Magnetic resonance imaging has introduced a variety of imaging parameters that might prove useful and possibly superior to the simple EF. Over the last few years, the “grey zone” has evolved as such a possible parameter. On delayed enhanced MRI scar it will retain gadolinium and appear white, while normal myocardium after contrast washout appears black. Areas of partially surviving myocardium and interspersed scar will have a signal intensity between white and black, hence labeled the “grey zone.” It is a plausible biological hypothesis that such a heterogeneous area might be proarrhythmic.
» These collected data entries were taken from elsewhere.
(** [DELETE FROM stock_data WHERE date = ? AND symbol = ?] *)
Definition delete (d : Date.ymd) (s : string) (db : table) : table :=
  filter (fun r => key_matches d s r = false) db.

(** The loop over [save_data.iterrows()]: a delete for every incoming row
    whose date and symbol are both present ([pd.notna]). *)
Definition delete_old (db : table) (rows : list row) : table :=
  foldl (fun db r =>
           match date r, symbol r with
           | Some d, Some s => delete d s db
           | _, _ => db
           end) db rows.

(** [PRIMARY KEY (date, symbol)]: an insert is refused when a stored row has
    the same key; SQLite never counts rows with a NULL key column as equal. *)
Definition conflicts (db : table) (r : row) : bool :=
  match date r, symbol r with
  | Some d, Some s => existsb (key_matches d s) db
  | _, _ => false
  end.

(** [to_sql(if_exists='append')]: row after row; [None] is the
    [IntegrityError]. *)
Fixpoint insert_all (db : table) (rows : list row) : option table :=
  match rows with
  | [] => Some db
  | r :: rest => if conflicts db r then None else insert_all (db ++ [r]) rest
  end.

(** [save_stock_data].  Deletes and inserts run in one transaction: when the
    insert raises, the transaction is rolled back and the exception leaves
    the method. *)
Definition save_stock_data (db : table) (stock_data : list row) : table * outcome :=
  match stock_data with
  | [] => (db, Completed)
  | _ =>
      match insert_all (delete_old db stock_data) stock_data with
      | Some db' => (db', Completed)
      | None => (db, Raised)
      end
  end.

(** [MAX] over date strings. *)
Definition max_date (ds : list Date.ymd) : option Date.ymd :=
  foldl (fun acc d =>
           match acc with
           | None => Some d
           | Some a => Some (if Date.leb a d then d else a)
           end) None ds.

(** [SELECT MAX(date) FROM stock_data WHERE symbol = ?] *)
Definition select_max_date (db : table) (s : string) : option Date.ymd :=
  max_date (omap (fun r =>
                    match symbol r with
                    | Some s' => if String.eqb s' s then date r else None
                    | None => None
                    end) db).

(** The body of the loop of [get_missing_dates] for one symbol: the fetch
    start, or [None] when the symbol is up to date ([continue]). *)
Definition update_start (latest : option Date.ymd) (end_dt start_dt : Z)
  : option Date.ymd :=
  match latest with
  | Some latest_date =>
      let latest_dt := Date.strptime latest_date in
      if (latest_dt >=? end_dt) then None
      else
        let update_start_dt := latest_dt + 1 in
        Some (if (update_start_dt <? start_dt) then Date.strftime start_dt
              else Date.strftime update_start_dt)
  | None => Some (Date.strftime start_dt)
  end.

(** [get_missing_dates] *)
Definition get_missing_dates (db : table) (symbols : list string)
    (end_date : Date.ymd) (days_back : Z) : gmap string Date.ymd :=
  let end_dt := Date.strptime end_date in
  let start_dt := end_dt - days_back in
  foldl (fun missing_dates s =>
           match update_start (select_max_date db s) end_dt start_dt with
           | Some start => <[s := start]> missing_dates
           | None => missing_dates
           end) ∅ symbols.

End Database.

(* ===================================================================== *)
(** * Rate limiter ([src/core/api_queue_manager.py])                      *)
(* ===================================================================== *)

Module Limiter.

(** Wall-clock instants ([datetime.now()]) are counted in microseconds, the
    resolution of [datetime]. *)
Definition time := Z.

Record RateLimiter := Build {
  max_requests : Z;
  time_window : Z;            (* seconds *)
  requests : list time
}.

Definition window_us (rl : RateLimiter) : Z := time_window rl * 1000000.

(** [can_make_request]: prunes expired stamps, then compares the count. *)
Definition can_make_request (now : time) (rl : RateLimiter) : RateLimiter * bool :=
  let kept := filter (fun t => now - t <? window_us rl) (requests rl) in
  (Build (max_requests rl) (time_window rl) kept,
   Z.of_nat (length kept) <? max_requests rl).

(** [record_request] *)
Definition record_request (now : time) (rl : RateLimiter) : RateLimiter :=
  Build (max_requests rl) (time_window rl) (requests rl ++ [now]).

(** [get_wait_time], in microseconds. *)
Definition get_wait_time (now : time) (rl : RateLimiter) : Z :=
  match requests rl with
  | [] => 0
  | t :: ts =>
      let oldest_request := fold_left Z.min ts t in
      Z.max 0 (oldest_request + window_us rl - now)
  end.

(** The admission part of [_process_request], statement by statement.  Each
    limiter method holds the limiter's lock for its own duration only, so a
    worker can be preempted between any two of them. *)
Inductive pc :=
| AtCheck                 (* about to call [can_make_request] *)
| AtWait                  (* the check failed: about to call [get_wait_time] *)
| Sleeping (until : time) (* in [time.sleep(wait_time)] *)
| AtRecord                (* about to call [record_request] *)
| AtCallback.             (* recorded: about to run [request.callback] *)

Record system := System {
  clock : time;
  limiter : RateLimiter;
  workers : list pc
}.

Inductive event :=
| Tick (dt : Z)           (* time passes *)
| Run (w : nat).          (* worker [w] executes its next statement *)

Definition step_worker (now : time) (rl : RateLimiter) (p : pc) : RateLimiter * pc :=
  match p with
  | AtCheck =>
      let '(rl', ok) := can_make_request now rl in
      (rl', if ok then AtRecord else AtWait)
  | AtWait => (rl, Sleeping (now + get_wait_time now rl))
  | Sleeping until => (rl, if (until <=? now) then AtRecord else Sleeping until)
  | AtRecord => (record_request now rl, AtCallback)
  | AtCallback => (rl, AtCheck)   (* the call is made; the loop takes the next request *)
  end.

Definition step (s : system) (e : event) : system :=
  match e with
  | Tick dt => System (clock s + Z.max 0 dt) (limiter s) (workers s)
  | Run w =>
      match workers s !! w with
      | Some p =>
          let '(rl', p') := step_worker (clock s) (limiter s) p in
          System (clock s) rl' (<[w := p']> (workers s))
      | None => s
      end
  end.

Definition run (s : system) (es : list event) : system := foldl step s es.

(** Calls recorded (admitted) in the trailing window that ends at [now]. *)
Definition admitted_in_window (now : time) (rl : RateLimiter) : Z :=
  Z.of_nat (length (filter (fun t => (now - t <? window_us rl) && (t <=? now))
                           (requests rl))).

(** The stamps [can_make_request] would keep at [now]. *)
Definition live (now : time) (rl : RateLimiter) : list time :=
  filter (fun t => now - t <? window_us rl) (requests rl).

(** What a single worker maintains between its statements. *)
Definition lone_worker_inv (s : system) : Prop :=
  let rl := limiter s in
  match workers s with
  | [AtCheck] | [AtCallback] =>
      Z.of_nat (length (live (clock s) rl)) <= max_requests rl
  | [AtRecord] =>
      Z.of_nat (length (live (clock s) rl)) + 1 <= max_requests rl
  | [AtWait] =>
      requests rl <> [] /\ Z.of_nat (length (requests rl)) <= max_requests rl
  | [Sleeping until] =>
      Z.of_nat (length (requests rl)) <= max_requests rl
      /\ exists t, In t (requests rl) /\ t + window_us rl <= until
  | _ => False
  end.

End Limiter.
Yan and colleagues(1) found that the grey zone (defined as >2 and <3 standard deviations above the signal of a healthy segment) made up about one-fourth of the 17% LV scar found on average in 144 patients with CAD. The grey zone was an independent predictor of all-cause and CV mortality after 2.4 years of follow up. Schmidt et al(2) found that using a different algorithm that defined the grey zone as <50% of the brightest scar point between 38-48% of scar consisted of grey zone in 47 patients with ischemic cardiomyopathy. A large grey zone was associated with inducibility of monomorpthic VT during an EP study. Finally, Roess et al(3) used a modified “Schmidt-method” and found in 91 patients with ischemic cardiomyopathy that the grey zone accounted for about 42.5% of the 38% scar found in the LV. Grey zone was the strongest predictor of ventricular arrhythmias leading to ICD therapy after 8.5 months follow-up.

The evidence is growing that more than just a binary scar yes/no assessment can be derived from MRI. Still, further validation is needed and some critics think that much of the grey zone is just an artifact of blurring and partial volume effect. To their credit, the author at least attempted to look for an association with heart rate (which should result in more blurring) and did not find a statistical correlation.
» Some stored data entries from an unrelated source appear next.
(** ** Seed selection *)

Lemma extremes_step_below (n i : nat) (ix : index4) (e m : mbr) :
  below4 n ix -> (i < n)%nat -> below4 n (fst (extremes_step (ix, e) i m)).
Proof.
  destruct ix as [[[i0 i1] i2] i3], e as [[[e0 e1] e2] e3],
    m as [[[m0 m1] m2] m3].
  unfold below4, extremes_step. intros (H0 & H1 & H2 & H3) Hi.
  destruct (m0 >? e0), (m2 <? e2), (m1 >? e1), (m3 <? e3); simpl; auto.
Qed.

Lemma extremes_loop_below {C : Type} (data : list (mbr * C)) :
  forall (acc : index4 * mbr) (i : nat),
    below4 i (fst acc) ->
    below4 (i + length data) (fst (extremes_loop acc i data)).
Proof.
  induction data as [|[m c] data IH]; intros [ix e] i Hacc;
    cbn [extremes_loop length].
  - rewrite Nat.add_0_r. exact Hacc.
  - replace (i + S (length data))%nat with (S i + length data)%nat by lia.
    apply IH. apply extremes_step_below; [|lia].
    destruct ix as [[[i0 i1] i2] i3]. simpl in *. lia.
Qed.

Lemma extremes_below {C : Type} (data : list (mbr * C)) (ix : index4)
    (e : mbr) :
  __extremes data = Some (ix, e) -> below4 (length data) ix.
Proof.
  destruct data as [|[m c] data]; simpl; [discriminate|].
  intros [= H].
  change ix with (fst (ix, e)). rewrite <- H.
  apply (extremes_loop_below data ((0, 0, 0, 0)%nat, m) 1%nat).
  simpl. lia.
Qed.

(** The seeds that are returned are two different positions of the list. *)
Lemma pick_linear_seeds_inv {C D : Type} (root_data : list (mbr * C))
    (data : list (mbr * D)) (i j : nat) :
  _pick_linear_seeds root_data data = Ok (i, j) ->
  i <> j
  /\ ((2 <= length data)%nat -> (i < length data)%nat /\ (j < length data)%nat).
Proof.
  unfold _pick_linear_seeds.
  destruct (_calculate_mbr root_data) as [[[[g0 g1] g2] g3]|]; [|discriminate].
  destruct (__extremes data) as [[[[[i0 i1] i2] i3] [[[e0 e1] e2] e3]]|] eqn:E;
    [|discriminate].
  apply extremes_below in E. simpl in E.
  destruct (truediv e0 (g2 - g0)) as [q0|]; [|discriminate].
  destruct (truediv e1 (g3 - g1)) as [q1|]; [|discriminate].
  destruct (truediv e2 (g2 - g0)) as [q2|]; [|discriminate].
  destruct (truediv e3 (g3 - g1)) as [q3|]; [|discriminate].
  destruct (Qlt_bool (q3 - q1) (q2 - q0) && negb (Nat.eqb i0 i2)) eqn:B1.
  { intros [= <- <-]. apply andb_true_iff in B1 as [_ B1].
    apply negb_true_iff, Nat.eqb_neq in B1. split; [exact B1 | lia]. }
  destruct (Qlt_bool (q2 - q0) (q3 - q1) && negb (Nat.eqb i1 i3)) eqn:B2.
  { intros [= <- <-]. apply andb_true_iff in B2 as [_ B2].
    apply negb_true_iff, Nat.eqb_neq in B2. split; [exact B2 | lia]. }
  intros [= <- <-]. split; [discriminate | lia].
Qed.


(** The fallback: when the two extremes of the axis that the comparison
    selects are the same entry, the seeds are the first two entries. *)
Lemma pick_linear_seeds_same_entry {C D : Type} (root_data : list (mbr * C))
    (data : list (mbr * D)) (g0 g1 g2 g3 : Z) (i0 i1 i2 i3 : nat)
    (e0 e1 e2 e3 : Z) (q0 q1 q2 q3 : Q) :
  _calculate_mbr root_data = Some (g0, g1, g2, g3) ->
  __extremes data = Some ((i0, i1, i2, i3), (e0, e1, e2, e3)) ->
  truediv e0 (g2 - g0) = Ok q0 -> truediv e1 (g3 - g1) = Ok q1 ->
  truediv e2 (g2 - g0) = Ok q2 -> truediv e3 (g3 - g1) = Ok q3 ->
  (Qlt_bool (q3 - q1) (q2 - q0) = true /\ i0 = i2)
  \/ (Qlt_bool (q2 - q0) (q3 - q1) = true /\ i1 = i3)
  \/ (Qlt_bool (q3 - q1) (q2 - q0) = false
      /\ Qlt_bool (q2 - q0) (q3 - q1) = false) ->
  _pick_linear_seeds root_data data = Ok (0, 1)%nat.
Proof.
  intros Hg He H0 H1 H2 H3 Hcase. unfold _pick_linear_seeds.
  rewrite Hg, He, H0, H1, H2, H3.
  assert (Hexcl : Qlt_bool (q3 - q1) (q2 - q0) = true ->
                  Qlt_bool (q2 - q0) (q3 - q1) = false).
  { unfold Qlt_bool. rewrite !negb_true_iff, negb_false_iff.
    intros Hle. apply Qle_bool_iff.
    destruct (Qlt_le_dec (q3 - q1) (q2 - q0)) as [Hlt|Hge].
    - apply Qlt_le_weak. exact Hlt.
    - apply Qle_bool_iff in Hge. congruence. }
  destruct Hcase as [[Hx ->]|[[Hy ->]|[Hx Hy]]].
  - rewrite Hx, (Hexcl Hx), Nat.eqb_refl. reflexivity.
  - rewrite Hy, Nat.eqb_refl.
    destruct (Qlt_bool (q3 - q1) (q2 - q0)); [|reflexivity].
    rewrite (Hexcl eq_refl) in Hy. discriminate.
  - rewrite Hx, Hy. reflexivity.
Qed.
At the very least it will be another step on the quest for better prediction of ventricular arrhythmia and SCD. Maybe, rather think “Coke can” than “Holy Grail”…

References
1. Yan AT, Shayne AJ, Brown KA, et al. Characterization of the peri-infarct zone by contrast-enhanced cardiac magnetic resonance imaging is a powerful predictor of post-myocardial infarction mortality. Circulation 2006;114:32-39.
2. Schmidt A, Azevedo CF, Cheng A, et al. Infarct tissue heterogeneity by magnetic resonance imaging identifies enhanced cardiac arrhythmia susceptibility in patients with left ventricular dysfunction. Circulation 2007;115:2006-2014.
3. Roes SD, Borleffs CJ, van der Geest RJ, et al. Infarct tissue heterogeneity assessed with contrast-enhanced MRI predicts spontaneous ventricular arrhythmia in patients with ischemic cardiomyopathy and implantable cardioverter-defibrillator. Circ Cardiovasc Imaging 2009;2:183-190.

Timm Dickfeld, MD, PhD is the Chief of Electrophysiology at the VA Baltimore, Associate Professor of Medicine at the University of Maryland, and Founder of the Maryland Arrhythmia and Cardiology Imaging Group (MACIG).